Il est également difficile d’accepter à première vue l’affirmation de Lukianoff selon laquelle FIRE s’en prend à tant de libéraux uniquement parce que la plupart des professeurs et des étudiants sont libéraux, et sont donc à l’origine de la plupart des contraintes sur la liberté d’expression sur les campus. En vérité, comme je l’ai soutenu, le politiquement correct conservateur n’a pas besoin de crier aussi fort que sa variante « progressiste » uniquement parce qu’il est déjà intégré dans chaque cours d’économie 101 et dans les prémisses et les protocoles d’avancement professionnel que la société au sens large impose aux étudiants de premier cycle.
Les promoteurs de ces protocoles insistent sur le fait que « les marchés libres font les hommes libres », comme le disait le vieil adage, et Lukianoff parcourt le pays en vantant « le marché des idées » campus après campus. Mais le flux et le reflux des idées ne peuvent être réduits aux échanges du marché, et doivent les transcender.
Aujourd’hui, la mondialisation du « libre marché » sape les droits individuels, les vertus civiques et la souveraineté républicaine que les conservateurs prétendent chérir. Il n’est pas étonnant qu’ils cherchent à faire des étudiants et des doyens effrayés des boucs émissaires.

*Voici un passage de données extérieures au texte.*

(** [c || null] on a confidence: [0] is falsy. *)
Definition confidence_or_null (c : option Q) : option Q :=
  match c with
  | Some q => if Qeq_bool q 0 then None else Some q
  | None => None
  end.

(** The object pushed for a parsed line. *)
Definition translated (seg : segment) (text : jstring) : segment :=
  {| seg_id := seg_id seg;
     seg_start := seg_start seg;
     seg_end := seg_end seg;
     seg_text := text;
     seg_tokens := Some (match seg_tokens seg with Some t => t | None => [] end);
     seg_confidence := confidence_or_null (seg_confidence seg) |}.

(** One turn of the [for (const line of translatedLines)] loop. *)
Definition parse_step (segments : list segment)
    (translatedSegments : list segment) (line : jstring) : list segment :=
  match match_line line with
  | Some (m1, m2) =>
      let index := parseInt m1 in
      let text := trim m2 in
      match at_index segments index with
      | Some seg => translatedSegments ++ [translated seg text]
      | None => translatedSegments
      end
  | None => translatedSegments
  end.

(** The segments parsed out of the answer [content]. *)
Definition parse_response (segments : list segment) (content : jstring)
  : list segment :=
  let translatedText := trim content in
  let translatedLines :=
    filter (fun line => truthy (trim line)) (split NEWLINE translatedText) in
  fold_left (parse_step segments) translatedLines [].
Definition CNAMERecord_read (br : BufferReader.t)
    : result (RecordData * BufferReader.t) :=
  '(target, br) ← readNameBR br;
  Ok (CNAMERecord target, br).

Definition UNKNOWNRecord_read (br : BufferReader.t)
    : result (RecordData * BufferReader.t) :=
  '(d, br) ← BufferReader.readBytes br (BufferReader.left br);
  Ok (UNKNOWNRecord d, br).

Definition OPTRecord_read (br : BufferReader.t)
    : result (RecordData * BufferReader.t) :=
  '(opts, br) ← read_options (BufferReader.left br) br [];
  Ok (OPTRecord opts, br).

Definition SIGRecord_read (br : BufferReader.t)
    : result (RecordData * BufferReader.t) :=
  '(typeCovered, br) ← BufferReader.readU16BE br;
  '(algorithm, br) ← BufferReader.readU8 br;
  '(labels, br) ← BufferReader.readU8 br;
  '(origTTL, br) ← BufferReader.readU32BE br;
  '(expiration, br) ← BufferReader.readU32BE br;
  '(inception, br) ← BufferReader.readU32BE br;
  '(keyTag, br) ← BufferReader.readU16BE br;
  '(signerName, br) ← readNameBR br;
  '(signature, br) ← BufferReader.readBytes br (BufferReader.left br);
  Ok (SIGRecord typeCovered algorithm labels origTTL expiration inception
                keyTag signerName signature, br).

Definition TSIGRecord_read (br : BufferReader.t)
    : result (RecordData * BufferReader.t) :=
  '(algorithm, br) ← readNameBR br;
  '(hi, br) ← BufferReader.readU16BE br;
  '(lo, br) ← BufferReader.readU32BE br;
  let timeSigned := hi * 0x100000000 + lo in
  '(fudge, br) ← BufferReader.readU16BE br;
  '(n, br) ← BufferReader.readU16BE br;
  '(mac, br) ← BufferReader.readBytes br (Z.to_nat n);
  '(origID, br) ← BufferReader.readU16BE br;
  '(error, br) ← BufferReader.readU16BE br;
  '(n, br) ← BufferReader.readU16BE br;
  '(other, br) ← BufferReader.readBytes br (Z.to_nat n);
  Ok (TSIGRecord algorithm timeSigned fudge mac origID error other, br).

Espérons que les participants à la conférence de Bard auront lu le rapport de PEN, le compte rendu du Times, et ma propre analyse de « Ce que la croisade de la ‘liberté d’expression’ sur les campus ne dira pas. »
Et espérons qu’ils demanderont à Lukianoff d’expliquer son financement, ses prémisses, et le modèle et la pratique de sa propagande et de ses provocations et omissions, qui entourent et souvent sapent les plaintes légitimes de son groupe. J’ai moi-même envoyé ces questions à FIRE, à trois reprises, mais je n’ai jamais reçu de réponse. Peut-être que les confrères de Bard auront plus de chance.